When the pandemic began I started to pray. Dont ask me why, I don't know, it was as if it were a call to prayer. I would find a quiet place and I would beseech God to keep me safe, to keep my family safe, my children safe, my patients safe. To keep all of us safe.
For us to come through this unscathed.
As more time passed and I continued to pray it was as if I began to 'see through' the rhetoric of men. I began to understand the fear which was being weaponised, I think we all saw the absolute shambles the government made of the situation and I began to pray for them to make better choices.
I began to read the bible and I began to see evil where it was, I began to see the divisive rhetoric that was being employed to fragment society during a time when we needed the most cohesion.
I began to see the weaponisation of fear to turn us against one another.
I began to see the evil.
The trans issue was another big red flag for me.

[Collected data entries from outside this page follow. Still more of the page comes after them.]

(** With enough fuel the loop does one iteration per chunk: it runs to the
    end of the content, or hangs inside a chunk with [offset] at the start
    of that chunk. *)
Lemma readLoop_feed n content : 0 < n ->
  forall fuel position partial s,
  position <= length content ->
  length content - position <= fuel ->
  exists pos, position <= pos <= length content /\
  readLoop forLine n fuel content (length content) position partial s =
  match feed forLine partial
             (map Buffer_toString (chunksOf fuel n (skipn position content))) s with
  | Returns (q, s') => Returns (length content, q, s')
  | Hangs (q, s') => Hangs (pos, q, s')
  end.
Proof.
  intros Hn. induction fuel as [|fuel IH]; intros position partial s Hpos Hfuel.
  - exists position. split; [lia|]. cbn. f_equal. f_equal. f_equal. lia.
  - cbn [readLoop].
    destruct (position <? length content) eqn:Hlt.
    + apply Nat.ltb_lt in Hlt.
      set (rest := skipn position content).
      assert (Hrest : length rest = length content - position)
        by (unfold rest; apply length_skipn).
      rewrite <- Hrest.
      rewrite firstn_min_length.
      assert (Hlen : length (firstn n rest) = Nat.min n (length rest))
        by apply length_firstn.
      destruct (length (firstn n rest) =? 0) eqn:Hz.
      { apply Nat.eqb_eq in Hz. lia. }
      assert (Hskip : skipn (position + length (firstn n rest)) content = skipn n rest).
      { rewrite Hlen, Nat.add_comm, <- skipn_skipn.
        change (skipn position content) with rest.
        apply skipn_min_length. }
      destruct rest as [|b rest'] eqn:Hr; [cbn in Hrest; lia|].
      cbn [chunksOf map feed].
      destruct (forLines forLine _ s) as [s'|s'].
      * destruct (IH (position + length (firstn n (b :: rest')))
                     (last (split LF (partial ++ Buffer_toString (firstn n (b :: rest')))) [])
                     s') as [pos [Hb Heq]]; [lia | lia |].
        exists pos. split; [lia|]. rewrite Heq, Hskip. reflexivity.
      * exists position. split; [lia | reflexivity].
    + apply Nat.ltb_ge in Hlt.
      assert (position = length content) by lia. subst position.
      exists (length content). split; [lia|].
      rewrite skipn_all. cbn. reflexivity.
Qed.

End Feed.

(** ** Chunks *)

Lemma concat_chunksOf n : 0 < n -> forall fuel content,
  length content <= fuel -> concat (chunksOf fuel n content) = content.
Proof.
  intros Hn. induction fuel as [|fuel IH]; intros content Hlen.
  - destruct content; [reflexivity | cbn in Hlen; lia].
  - destruct content as [|b content]; [reflexivity|].
    cbn [chunksOf concat]. rewrite IH.
    + apply firstn_skipn.
    + rewrite length_skipn. cbn [length] in *. lia.
Qed.

Lemma Forall_firstn {X : Type} (P : X -> Prop) n : forall l,
  Forall P l -> Forall P (firstn n l).
Proof.
  induction n as [|n IH]; intros l H; [constructor|].
  destruct H; cbn [firstn]; [constructor|].
  constructor; [assumption | apply IH; assumption].
Qed.

Lemma Forall_skipn {X : Type} (P : X -> Prop) n : forall l,
  Forall P l -> Forall P (skipn n l).
Proof.
  induction n as [|n IH]; intros l H; [exact H|].
  destruct H; cbn [skipn]; [constructor | apply IH; assumption].
Qed.

Lemma Forall_chunksOf (P : byte -> Prop) n : forall fuel content,
  Forall P content -> Forall (Forall P) (chunksOf fuel n content).
Proof.
  induction fuel as [|fuel IH]; intros content HP; [constructor|].
  destruct content as [|b content]; [constructor|].
  cbn [chunksOf]. constructor.
  - apply Forall_firstn; assumption.
  - apply IH. apply Forall_skipn; assumption.
Qed.

(** ** Decoding ASCII *)

Lemma utf8Decode_ascii bs :
  Forall (fun b => (b < 128)%N) bs ->
  flat_map utf16 (utf8Decode utf8Start bs) = bs.
Proof.
  induction 1 as [|b bs Hb _ IH]; [reflexivity|].
  cbn [utf8Decode utf8Step utf8Start needed].
  unfold utf8Lead.
  replace (b <=? 0x7F)%N with true by (symmetry; apply N.leb_le; lia).
  cbn [app flat_map]. fold utf8Start. rewrite IH.
  unfold utf16.
  replace (b <? 0x10000)%N with true by (symmetry; apply N.ltb_lt; lia).
  reflexivity.
Qed.

Lemma Buffer_toString_ascii content :
  isAscii content -> Buffer_toString content = map Byte.to_N content.
Proof.
  intros H. unfold Buffer_toString. apply utf8Decode_ascii.
  apply Forall_map. exact H.
Qed.

(** ASCII content decodes chunk by chunk, whatever the chunk size. *)
Lemma ascii_chunkwiseDecodable n content :
  0 < n -> isAscii content -> chunkwiseDecodable n content.
Proof.
  intros Hn Hascii. unfold chunkwiseDecodable, chunks.
  rewrite (Buffer_toString_ascii _ Hascii).
  pose proof (Forall_chunksOf _ n (length content) content Hascii) as Hall.
  pose proof (concat_chunksOf n Hn (length content) content (le_n _)) as Hcat.
  replace (map Byte.to_N content)
    with (map Byte.to_N (concat (chunksOf (length content) n content)))
    by (f_equal; exact Hcat).
  rewrite concat_map. f_equal.
  clear Hcat.
  induction Hall as [|c cs Hc _ IH]; [reflexivity|].
  cbn [map]. rewrite IH, (Buffer_toString_ascii _ Hc). reflexivity.
Qed.

(** ** Lines of the chunked loop *)

Lemma forLines_collect (lines : list jsstring) : forall seen,
  forLines (fun seen line => Returns (seen ++ [line])) lines seen
  = Returns (seen ++ lines).
Proof.
  induction lines as [|l lines IH]; intros seen; cbn [forLines].
  - rewrite app_nil_r. reflexivity.
  - rewrite IH, <- app_assoc. reflexivity.
Qed.

(** What the loop emits from any position: the complete lines of the old
    fragment followed by the chunk texts, and their last fragment. *)
Lemma emittedLines_texts n content k partial :
  0 < n -> k <= length content -> split LF partial = [partial] ->
  emittedLines n content k partial =
  (removelast (split LF (partial ++ concat (map Buffer_toString
       (chunksOf (length content - k) n (skipn k content))))),
   last (split LF (partial ++ concat (map Buffer_toString
       (chunksOf (length content - k) n (skipn k content))))) []).
Proof.
  intros Hn Hk Hp. unfold emittedLines.
  destruct (readLoop_feed (list jsstring) (fun seen line => Returns (seen ++ [line]))
              n content Hn (length content - k) k partial [] Hk (le_n _))
    as [pos [_ Heq]].
  rewrite Heq. clear Heq.
  destruct (feed_concat (list jsstring) (fun seen line => Returns (seen ++ [line]))
              (map Buffer_toString (chunksOf (length content - k) n (skipn k content)))
              partial [] Hp) as [F1 F2].
  rewrite forLines_collect in F1. cbn [app] in F1.
  destruct (feed _ partial _ []) as [[q seen]|[q seen]]; cbn in F1;
    [|discriminate F1].
  injection F1 as F1. specialize (F2 eq_refl). cbn in F2.
  cbn [stateOf]. rewrite F1, F2. reflexivity.
Qed.

(** What the loop emits from position 0 with an empty [partialLine]: the
    complete lines of the chunk texts put end to end, and their last
    fragment. *)
Lemma emittedLines_concat n content : 0 < n ->
  emittedLines n content 0 [] =
  (removelast (split LF (concat (map Buffer_toString (chunks n content)))),
   last (split LF (concat (map Buffer_toString (chunks n content)))) []).
Proof.
  intros Hn. rewrite emittedLines_texts by (assumption || lia || reflexivity).
  rewrite Nat.sub_0_r, skipn_0. reflexivity.
Qed.

(** C3, as the code has it: for every content and every positive chunk size
    such that no chunk boundary falls inside a multi-byte UTF-8 sequence,
    which is the case of every ASCII content, the lines emitted by the
    chunked loop are, in order, the complete lines of the content read at
    once, and the fragment kept in [partialLine] is the text after the last
    line terminator. *)
Theorem chunked_lines_eq_whole_lines n content :
  0 < n ->
  (isAscii content -> chunkwiseDecodable n content) /\
  (chunkwiseDecodable n content ->
   fst (emittedLines n content 0 []) = wholeFileLines content /\
   snd (emittedLines n content 0 []) = last (split LF (Buffer_toString content)) []).
Proof.
  intros Hn. split.
  - apply ascii_chunkwiseDecodable. exact Hn.
  - intros Hdec. rewrite emittedLines_concat by assumption.
    unfold chunkwiseDecodable in Hdec. rewrite Hdec. split; reflexivity.
Qed.

(** Witness of C3: an ASCII content with boundaries on a line ending and
    inside lines, chunk size 2. *)
Lemma chunked_lines_eq_whole_lines_witness :
  fst (emittedLines 2 partialAtEof 0 []) = wholeFileLines partialAtEof /\
  snd (emittedLines 2 partialAtEof 0 []) =
    last (split LF (Buffer_toString partialAtEof)) [].
Proof.
  destruct (chunked_lines_eq_whole_lines 2 partialAtEof) as [Hascii Heq].
  - lia.
  - apply Heq, Hascii.
    unfold isAscii, partialAtEof, bytes. cbn.
    repeat (apply Forall_cons; [reflexivity|]). apply Forall_nil.
Defined.

(** C3 as stated fails: with chunks of one byte the two bytes of e-acute
    are decoded apart, and the line emitted is two replacement characters. *)
Lemma chunked_lines_counterexample :
  fst (emittedLines 1 eAcuteLine 0 []) = [[REPLACEMENT; REPLACEMENT]] /\
  wholeFileLines eAcuteLine = [[233%N]] /\
  fst (emittedLines 1 eAcuteLine 0 []) <> wholeFileLines eAcuteLine.
Proof.
  repeat split; try (vm_compute; reflexivity).
  vm_compute. discriminate.
Qed.

(** ** Read passes *)

Section Passes.

Variable A : agent.
Variable forLine : pipeline -> jsstring -> run pipeline.

Lemma readLoop_position_ge (St : Type) (f : St -> jsstring -> run St) n content size :
  forall fuel position partial s,
  position <= fst (fst (stateOf (readLoop f n fuel content size position partial s))).
Proof.
  induction fuel as [|fuel IH]; intros position partial s; [cbn; lia|].
  cbn [readLoop].
  destruct (position <? size); [|cbn; lia].
  destruct (_ =? 0); [cbn; lia|].
  destruct (forLines f _ s) as [s'|s']; [|cbn; lia].
  etransitivity; [|apply IH]. lia.
Qed.

(** A pass that finds bytes beyond the stored offset: it returns with
    [offset] at the end of the file, after [publishBatch] and
    [saveOffset], or it hangs inside a chunk with nothing saved. *)
Lemma readFileWith_feed st content :
  0 < chunkSize A -> offset st < length content ->
  exists pos, offset st <= pos <= length content /\
  readFileWith A forLine st content =
  match feed forLine (partialLine st)
             (map Buffer_toString
                  (chunksOf (length content - offset st) (chunkSize A)
                            (skipn (offset st) content))) (pipe st) with
  | Returns (q, p) =>
      Returns {| offset := length content; partialLine := q;
                 pipe := publishBatch A p; offsetFile := Some (length content) |}
  | Hangs (q, p) =>
      Hangs {| offset := pos; partialLine := q; pipe := p;
               offsetFile := offsetFile st |}
  end.
Proof.
  intros Hn Hlt. unfold readFileWith.
  destruct (length content =? offset st) eqn:He; [apply Nat.eqb_eq in He; lia|].
  destruct (readLoop_feed pipeline forLine (chunkSize A) content Hn
              (length content - offset st) (offset st) (partialLine st) (pipe st))
    as [pos [Hb Heq]]; [lia | lia |].
  exists pos. split; [exact Hb|]. rewrite Heq.
  destruct (feed forLine _ _ _) as [[q p]|[q p]]; reflexivity.
Qed.

(** A pass that returns after reading ends at the end of the file, with
    that position saved and an empty batch. *)
Lemma readFileWith_returned st content :
  0 < chunkSize A -> offset st < length content ->
  returned (readFileWith A forLine st content) = true ->
  offset (stateOf (readFileWith A forLine st content)) = length content /\
  offsetFile (stateOf (readFileWith A forLine st content)) = Some (length content) /\
  batch (pipe (stateOf (readFileWith A forLine st content))) = [].
Proof.
  intros Hn Hlt. destruct (readFileWith_feed st content Hn Hlt) as [pos [_ Heq]].
  rewrite Heq. destruct (feed forLine _ _ _) as [[q p]|[q p]]; cbn.
  - intros _. split; [reflexivity | split; [reflexivity|]].
    unfold publishBatch. destruct (batch p) eqn:Hb; [exact Hb | reflexivity].
  - discriminate.
Qed.

(** A pass that hangs has saved nothing. *)
Lemma readFileWith_hangs st content :
  returned (readFileWith A forLine st content) = false ->
  offsetFile (stateOf (readFileWith A forLine st content)) = offsetFile st.
Proof.
  unfold readFileWith. destruct (length content =? offset st); [discriminate|].
  destruct (readLoop _ _ _ _ _ _ _ _) as [[[position partial] p]|[[position partial] p]];
    [discriminate | reflexivity].
Qed.

(** No pass moves [offset] or the saved offset backwards, and the saved
    offset never runs ahead of [offset]. *)
Lemma readFileWith_monotone st content :
  loadOffset st <= offset st ->
  let st' := stateOf (readFileWith A forLine st content) in
  offset st <= offset st' /\
  loadOffset st <= loadOffset st' /\
  loadOffset st' <= offset st'.
Proof.
  intros Hinv. unfold readFileWith.
  destruct (length content =? offset st); [cbn; lia|].
  pose proof (readLoop_position_ge _ forLine (chunkSize A) content
                (length content) (length content - offset st) (offset st)
                (partialLine st) (pipe st)) as Hge.
  destruct (readLoop _ _ _ _ _ _ _ _) as [[[position partial] p]|[[position partial] p]];
    unfold loadOffset, saveOffset in *; cbn in *; lia.
Qed.

(** An invariant of the state that every pass keeps holds after any
    sequence of passes, whether or not one of them hangs. *)
Lemma passes_keep (I : state -> Prop)
    (Hr : forall st content, I st -> I (stateOf (readFileWith A forLine st content)))
    contents :
  forall r, I (stateOf r) ->
  I (stateOf (fold_left (fun r content =>
                           andThen r (fun st => readFileWith A forLine st content))
                        contents r)).
Proof.
  induction contents as [|c contents IH]; intros r H; [exact H|].
  cbn [fold_left]. apply IH.
  destruct r as [st|st]; cbn [andThen stateOf] in *; [apply Hr; exact H | exact H].
Qed.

What the hell are we doing to convince our children that we can change sex? To use puberty blockers, to convince women that we must accept men as women and that we could cut our breasts off and become men?
In short, what kind of a world were we heading towards?
What fresh hell was this?
I started talking to Jesus about all of this.
And I felt peace. I understood that all I had to do was see things for what they are and accept the love of Jesus and ask him to guide me. To live my life as he did. To be a light where there once was none.
As I studied the Bible and as I talked to Jesus I realised that yes, we are almost certainly in the times of tribulation.
Satan has such a grip of this world that my misgivings regarding the faith in which I was raised suddenly made sense. He has them too.
He quite literally has the Vatican.
But there is so much hope, there is always hope where there is humanity and the overwhelming majority of us are just trying to do our best given our circumstances, given our propensity to understand our situation.
And that in itself is hopeful.
Evil is in the minority and it was ever thus, it is simply that now that minority has been enabled to wield the majority of power due to the transfer of wealth.
There is a reason that it says within scripture that it is easier for a camel to pass through the eye of a needle than for a rich man to enter the kingdom of heaven.
And who are the main players on the world stage?
Rich men.
Megalomaniac men.
Power hungry men.
Evil men.
To those who seek to denigrate me I'm going for gold because at this point in proceedings I'm sure I can't seem any more crazy to those people than I already do.
And trust me, I'm ok with that.
But much like lots of people who become acquainted with God...evil itself made a believer of me.